ESET reports fake cryptocurrency apps on Google Play Store
Researchers at ESET have reported two malicious cryptocurrency wallets on the Google Play Store, soon after a recent spike in the price of bitcoin. Coin Wallet and Trezor Mobile Wallet are the two fraudulent wallets that have been available for download for several weeks.
Coin Wallet was reported to be fairly harmless, it supported 13 different currencies, tokens, and assets. However, all the users received the exact same wallet address for the currency of their choice.
The Trezor Wallet, on the other hand, was a serious threat to users, as it tried to impersonate popular hardware cryptocurrency wallet, Trezor. The app was meant to trick users to provide their login credentials. However, users reported the app and no funds were stolen. Although, some of the victims’ personal information such as email addresses can be used for further phishing attacks.

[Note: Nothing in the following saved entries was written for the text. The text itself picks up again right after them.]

Lemma obs_pcp_sum_03h_total_witness :
  nth 1 (obs_pcp_sum_03h hourly) nan
  = (if is_nan (nth (3 * 1) (obs_pcp hourly) 0) then nan
     else fold_left add (map nan_to_zero (firstn (3 * 1) hourly)) 0) /\
  (Forall (fun x => is_nan x = false) hourly ->
   nth 1 (obs_pcp_sum_03h hourly) nan = fold_left add (firstn (3 * 1) hourly) 0).
Proof.
  apply (obs_pcp_sum_03h_total hourly 1). cbn. lia.
Defined.

(** X10: an hourly amount that is missing at an hour that is not kept is
    silently counted as 0: if the amounts of the hours 3, 6, 9, ... are
    present, the accumulated observations are those of the record with
    every missing amount replaced by 0. *)
Theorem obs_pcp_sum_03h_missing (precipitation : list float) :
  (forall k, (1 <= k <= length precipitation / 3)%nat ->
     is_nan (nth (3 * k - 1) precipitation 0) = false) ->
  obs_pcp_sum_03h precipitation
  = obs_pcp_sum_03h (map nan_to_zero precipitation).
Proof.
  intro H.
  apply (nth_ext _ _ nan nan).
  - now rewrite !length_obs_03h, length_map.
  - intros k Hk. rewrite length_obs_03h in Hk.
    rewrite !nth_obs_03h by (rewrite ?length_map; lia).
    assert (E1 : is_nan (nth (3 * k) (obs_pcp precipitation) 0) = false).
    { destruct k as [|k]; [reflexivity|]. unfold obs_pcp.
      replace (3 * S k)%nat with (S (3 * S k - 1)) by lia. cbn [nth].
      apply H. lia. }
    assert (E2 : is_nan (nth (3 * k) (obs_pcp (map nan_to_zero precipitation)) 0)
                 = false).
    { destruct k as [|k]; [reflexivity|]. unfold obs_pcp.
      replace (3 * S k)%nat with (S (3 * S k - 1)) by lia. cbn [nth].
      change 0 with (nan_to_zero 0) at 1. rewrite map_nth.
      apply nan_to_zero_not_nan. }
    rewrite E1, E2. rewrite firstn_map, map_map. f_equal. apply map_ext.
    intro x. rewrite (nan_to_zero_id (nan_to_zero x)); [reflexivity|].
    apply nan_to_zero_not_nan.
Qed.

Lemma obs_pcp_sum_03h_missing_witness :
  obs_pcp_sum_03h hourly_gap = obs_pcp_sum_03h (map nan_to_zero hourly_gap).
Proof.
  apply (obs_pcp_sum_03h_missing hourly_gap).
  intros k Hk. cbn in Hk. assert (E : k = 1%nat) by lia. subst k. reflexivity.
Defined.

(** ** The ensemble mean *)

Lemma mean_axis0_rect (r : list float) (rest : list (list float)) :
  Forall (fun r' => length r' = length r) rest ->
  mean_axis0 (r :: rest)
  = Done (Vector (map (fun t => mean float64 (column (r :: rest) t))
                      (seq 0 (length r)))).
Proof.
  intro H. unfold mean_axis0.
  assert (E : forallb (fun r' => (length r' =? length r)%nat) rest = true).
  { apply forallb_forall. rewrite Forall_forall in H.
    intros r' Hr'. apply Nat.eqb_eq, H, Hr'. }
  now rewrite E.
Qed.

Lemma dict_get_key {V} (k : String.string) (d : dict V) :
  In k (dict_keys d) -> exists v, dict_get k d = Done v.
Proof.
  induction d as [|[k' v'] d IH]; intro H; [destruct H|].
  cbn [dict_get]. destruct (String.eqb_spec k k') as [E|E].
  - eexists. reflexivity.
  - apply IH. destruct H as [H|H]; [|exact H].
    cbn [fst] in H. congruence.
Qed.

Lemma dict_get_missing {V} (k : String.string) (d : dict V) :
  ~ In k (dict_keys d) -> dict_get k d = Fail KeyError.
Proof.
  induction d as [|[k' v'] d IH]; intro H; [reflexivity|].
  cbn [dict_get]. cbn [dict_keys map fst In] in H.
  destruct (String.eqb_spec k k') as [E|E].
  - exfalso. apply H. left. symmetry. exact E.
  - apply IH. intro C. apply H. right. exact C.
Qed.

(** The mean of the rows of [pcp], before the lookup of ['mem1']. *)
Lemma mean_rows_done (pcp : dict (list float)) (w : nat) :
  pcp <> [] ->
  Forall (fun kv => length (snd kv) = w) pcp ->
  mean_axis0 (map snd pcp)
  = Done (Vector (map (fun t => mean float64 (map (fun kv => nth t (snd kv) nan) pcp))
                      (seq 0 w))).
Proof.
  intros Hne Hw.
  destruct pcp as [|[k r] pcp]; [contradiction|].
  cbn [map snd].
  inversion Hw as [|? ? Hr Hrest]; subst. cbn [snd] in *.
  rewrite mean_axis0_rect by (rewrite Forall_map; exact Hrest).
  do 2 f_equal. apply map_ext. intro t.
  unfold column. cbn [map snd]. now rewrite map_map.
Qed.

Lemma mean_pcp_done (pcp : dict (list float)) (w : nat) :
  NoDup (dict_keys pcp) -> In mem1 (dict_keys pcp) ->
  Forall (fun kv => length (snd kv) = w) pcp ->
  mean_pcp pcp
  = Done (Vector (map (fun t => mean float64 (map (fun kv => nth t (snd kv) nan) pcp))
                      (seq 0 w))).
Proof.
  intros ND Hin Hw. unfold mean_pcp. rewrite (dict_values pcp ND).
  cbn [and_then].
  assert (Hne : pcp <> []) by (intros ->; destruct Hin).
  rewrite (mean_rows_done pcp w Hne Hw). cbn [and_then].
  destruct (dict_get_key mem1 pcp Hin) as [v ->]. reflexivity.
Qed.

Lemma mean_pcp_no_mem1 (pcp : dict (list float)) (w : nat) :
  NoDup (dict_keys pcp) -> ~ In mem1 (dict_keys pcp) ->
  Forall (fun kv => length (snd kv) = w) pcp ->
  mean_pcp pcp = Fail KeyError.
Proof.
  intros ND Hin Hw. unfold mean_pcp. rewrite (dict_values pcp ND).
  cbn [and_then].
  destruct pcp as [|kv pcp].
  - reflexivity.
  - rewrite (mean_rows_done (kv :: pcp) w) by (trivial; discriminate).
    cbn [and_then]. now rewrite (dict_get_missing mem1 _ Hin).
Qed.

(** ** The error of each member *)

Lemma rmse_lengths_raise (s obs : list float) :
  length s <> length obs -> length s <> 1%nat -> length obs <> 1%nat ->
  rmse s obs = Raise ValueError_broadcast.
Proof.
  intros H1 H2 H3. unfold rmse, rmse_over, error, broadcast1.
  destruct (Nat.eqb_spec (length s) (length obs)) as [E|_]; [contradiction|].
  destruct s as [|a [|a' s]], obs as [|b [|b' obs]]; cbn [length] in *;
    try reflexivity; exfalso; auto.
Qed.

Lemma ens_fail_stays pcp obs keys e :
  fold_left (ens_rmse_step pcp obs) keys (Fail e) = Fail e.
Proof. induction keys as [|k l IH]; [reflexivity|exact IH]. Qed.

Lemma ens_rmse_done (pcp : dict (list float)) (obs : list float)
    (val : list float -> float) :
  NoDup (dict_keys pcp) ->
  (forall k s, In (k, s) pcp -> rmse s obs = Ok (val s)) ->
  ens_rmse pcp obs = Done (map (fun kv => (fst kv, val (snd kv))) pcp).
Proof.
  intros ND H. unfold ens_rmse, dict_keys.
  assert (G : forall l, incl l pcp -> NoDup (map fst l) ->
            fold_left (ens_rmse_step pcp obs) (map fst l) (Done [])
            = Done (map (fun kv => (fst kv, val (snd kv))) l)).
  { induction l as [|[k s] l IH] using rev_ind; intros Hl NDl; [reflexivity|].
    rewrite map_app, fold_left_app. cbn [map fst fold_left].
    rewrite map_app in NDl. cbn [map fst] in NDl.
    pose proof (NoDup_remove (map fst l) [] k NDl) as Hr.
    rewrite app_nil_r in Hr. destruct Hr as [NDl' Hk].
    rewrite IH; [|intros x Hx; apply Hl, in_or_app; left; exact Hx|exact NDl'].
    assert (Hin : In (k, s) pcp)
      by (apply Hl, in_or_app; right; left; reflexivity).
    unfold ens_rmse_step. cbn [and_then].
    rewrite (dict_get_in k s pcp ND Hin). cbn [and_then].
    rewrite (H k s Hin). cbn [of_result and_then].
    rewrite dict_set_new.
    - rewrite map_app. reflexivity.
    - unfold dict_keys. rewrite map_map. cbn [fst]. exact Hk. }
  apply G; [apply incl_refl|exact ND].
Qed.

Lemma ens_rmse_raises (pcp : dict (list float)) (obs : list float) k s e :
  NoDup (dict_keys pcp) -> In (k, s) pcp -> rmse s obs = Raise e ->
  ens_rmse pcp obs = Fail (NumPyError ValueError_broadcast).
Proof.
  intros ND Hin Hr. unfold ens_rmse, dict_keys.
  assert (G : forall l acc, incl l pcp -> In (k, s) l ->
            (acc = Fail (NumPyError ValueError_broadcast) \/ exists d, acc = Done d) ->
            fold_left (ens_rmse_step pcp obs) (map fst l) acc
            = Fail (NumPyError ValueError_broadcast)).
  { induction l as [|[k' s'] l IH]; intros acc Hl Hks Hacc; [destruct Hks|].
    cbn [map fst fold_left]. destruct Hacc as [-> | [d ->]].
    - apply ens_fail_stays.
    - assert (Hin' : In (k', s') pcp) by (apply Hl; left; reflexivity).
      unfold ens_rmse_step at 2. cbn [and_then].
      rewrite (dict_get_in k' s' pcp ND Hin'). cbn [and_then].
      destruct (rmse s' obs) as [v|e'] eqn:Ev; cbn [of_result and_then].
      + destruct Hks as [Hks|Hks]; [congruence|].
        apply IH; [intros x Hx; apply Hl; right; exact Hx|exact Hks|].
        right. eexists. reflexivity.
      + rewrite (rmse_raises_broadcast s' obs e' Ev). apply ens_fail_stays. }
  apply (G pcp); [apply incl_refl|exact Hin|right; eexists; reflexivity].
Qed.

Lukáš Štefanko, the ESET researcher who conducted the research explained,
“We haven’t previously seen malware misusing Trezor’s branding and were curious about the capabilities of such a fake app. After all, Trezor offers hardware wallets that require physical manipulation and authentication via PIN, or knowledge of the so-called recovery seed, to access the stored cryptocurrency,”
Google Play also warned its users about the apps on their app store, that were impersonating popular cryptocurrency apps.